Let's face it, in this economy; few of us have the means to just write a check for anything costing $25,000, let alone a $25,000 check for a pair of loudspeakers. Those of you who can may I direct your attention to a future article the best loudspeakers money can buy, which I haven't written yet but will just for you. Back on earth where many of us have to balance our love of audio with the daily responsibilities of life, even spending $5,000 on a pair of speakers may seem like a luxury.
Well, if I've learned anything in the past few months it's been that the sub $5,000 market is heating up and is producing products- especially loudspeakers- that are far more exciting than most everything being produced in the high-end space right now.
For instance, MartinLogan's new ElectroMotion ESL loudspeakers at just under $2,000/pair are stupid good. For most people with a receiver based home theater or mid-fi separates system the ElectroMotion ESLs will provide a large enough slice of the audiophile pie that few may question the need to spend more. I'm a die-hard MartinLogan fan and will rummage through cat piss and cobwebs to find just the right pair but since the ElectroMotion ESLs showed up I haven't scoured Audiogon, Craigslist or my local classifieds once. Are they as good as MartinLogan's own Summit or CLX loudspeakers? No, but the essence of what makes those loudspeakers great is present and accounted for in the ElectroMotion ESL.
Another great loudspeaker bargain right now can be found in Sandy Gross' latest creation, the Triton Two, from his new company GoldenEar Technology. For those of you who may not be familiar with the name, Sandy Gross was one of the founders of both Polk Audio and Definitive Technology, two companies who have forged a reputation for building quality loudspeakers that seemingly everyone can afford. The best thing about the Triton Twos is the fact that I believe them to be Gross' best design to date and at $2,500 a pair they're also his most affordable full-range design yet.
Those of you who like to find deals on the Internet should take a look at Aperion Audio's latest flagship, the Verus Grand Tower, for at $1,798 a pair they boast Revel like looks and build quality coupled with a slightly warm and relaxed tone that make them well suited for a lot of today's music. Mate them with tubes or a slightly more up-market amp and be prepared to be amazed. Plus, Aperion offers a 30-day in-home trial; don't like 'em send 'em back-try doing that with a pair of Wilson Audio Sasha W/Ps.
Zu Audio recently released their new Omen line up of speakers and I was fortunate enough to get a pair of the largest floorstanders in the line, the Omen Defs, for review and was very impressed. The Omen Def's high efficiency and full range, virtually crossover-less design, made for a compelling and infectious sound that kept me listening for hours on end, especially when mated to my single ended triode rig. For $3,100 a pair the Omen Def is hard to beat at twice, maybe even three times, the price if I'm honest.

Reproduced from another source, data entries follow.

Definition convertFirestoreToJob {C} (id : jsstring) (data : Job C) : Job C :=
  {| id := id;
     title := title data;
     description := description data;
     type := type data;
     status := status data;
     priority := priority data;
     customer := customer data;
     location := location data;
     assignedTechnicianId := assignedTechnicianId data;
     assignedBy := assignedBy data;
     assignedAt := assignedAt data;
     scheduledDate := scheduledDate data;
     scheduledTimeSlot := scheduledTimeSlot data;
     estimatedDuration := estimatedDuration data;
     requirements := requirements data;
     startedAt := startedAt data;
     completedAt := completedAt data;
     actualDuration := actualDuration data;
     notes := notesOrEmpty (notes data);
     internalNotes := notesOrEmpty (internalNotes data);
     createdBy := createdBy data;
     createdAt := createdAt data;
     updatedAt := updatedAt data;
     completionNotes := completionNotes data;
     customerSignature := customerSignature data;
     photos := Some (default [] (photos data));
     workSummary := workSummary data |}.

Definition getJobById {C} (jobId : jsstring) : Service C (option (Job C)) :=
  do docSnap <- getJobDoc jobId;
  match docSnap with
  | None => ret None
  | Some data => ret (Some (convertFirestoreToJob jobId data))
  end.

(** The [TypeError] of [validTransitions[currentStatus].includes] when
    the stored status is no key of the table. *)
Definition typeErrorMessage : jsstring :=
  js "Cannot read properties of undefined (reading 'includes')".

(** [updateData] of [updateJob]: the sanitized update, the time of the
    update, and the automatic progress timestamps. *)
Definition updateData {C} (now : Date) (currentJob : Job C)
    (updates sanitizedUpdates : JobUpdate) : JobPatch :=
  let startedAt' := update_startedAt sanitizedUpdates in
  let startedAt' := overwrite (update_startedAt updates) startedAt' in
  let completedAt' := update_completedAt sanitizedUpdates in
  let completedAt' := overwrite (update_completedAt updates) completedAt' in
  let startedAt' :=
    if bool_decide (update_status updates = Some IN_PROGRESS)
       && negb (bool_decide (is_Some (startedAt currentJob)))
    then Some now else startedAt' in
  let completedAt' :=
    if bool_decide (update_status updates = Some COMPLETED)
       && negb (bool_decide (is_Some (completedAt currentJob)))
    then Some now else completedAt' in
  {| patch_status := JobStatus_value <$> update_status sanitizedUpdates;
     patch_notes := update_notes sanitizedUpdates;
     patch_internalNotes := update_internalNotes sanitizedUpdates;
     patch_startedAt := startedAt';
     patch_completedAt := completedAt';
     patch_actualDuration := update_actualDuration sanitizedUpdates;
     patch_completionNotes := update_completionNotes sanitizedUpdates;
     patch_customerSignature := update_customerSignature sanitizedUpdates;
     patch_photos := update_photos sanitizedUpdates;
     patch_workSummary := update_workSummary sanitizedUpdates;
     patch_assignedTechnicianId := None;
     patch_assignedBy := None;
     patch_assignedAt := None;
     patch_updatedAt := Some now |}.

(** The status-transition step of [updateJob]: it runs only when the
    update carries a status different from the stored one. *)
Definition checkTransition {C} (currentJob : Job C) (updates : JobUpdate)
  : Service C unit :=
  match update_status updates with
  | Some newStatus =>
      if negb (bool_decide (JobStatus_value newStatus = status currentJob))
      then
        match JobStatus_of (status currentJob) with
        | Some currentStatus =>
            let statusValidation :=
              JobValidation.validateStatusTransition currentStatus newStatus in
            if negb (isValid statusValidation)
            then throw (js "Status transition validation failed: "
                          ++ join (js ", ") (errors statusValidation))
            else ret tt
        | None => throw typeErrorMessage
        end
      else ret tt
  | None => ret tt
  end.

While I know in-walls tend to be cheaper than their free standing counterparts Noble Fidelity is making some really superb sounding in-wall and in-ceiling loudspeakers lately. I personally use their L-85 LCR in-ceiling loudspeakers in my bedroom system. The entire Noble Fidelity line has a Bowers & Wilkins like sound (not to mention look with their yellow Kevlar drivers) and are exceedingly affordable and easy to install.
Speaking of Bowers & Wilkins they too have really upped their game in the sub $5,000 a pair category. Their entire 600 Series sounds amazing and their new CT 700 lineup have more in common with Bowers & Wilkins' high-end offerings in terms of sound quality then their asking price would have you believe. However, the CT Series doesn't have the same finish (note I didn't say build quality) as some of the competition but no other speaker comes closer to sounding like a mini 802 than the large Ts do.
Of course there are those who have been a staple in the affordable loudspeaker space for years, or at least long before it was in vogue, companies like Paradigm with their Monitor and Reference line of loudspeakers. Magnepan's MMG loudspeaker is another fine example of a value for dollar leader costing all of $599 a pair and sold direct via Magnepan's own website.
If the before mentioned products are any indication the affordable audiophile movement is on like Donkey Kong and judging by what many manufacturers are telling me it isn't going away any time soon. If there was ever a time to be a budding or budget conscious audiophile now would be that time. If only some of these products existed when I was starting out or in college, my student loan payments would probably look a little different. Damn you progress.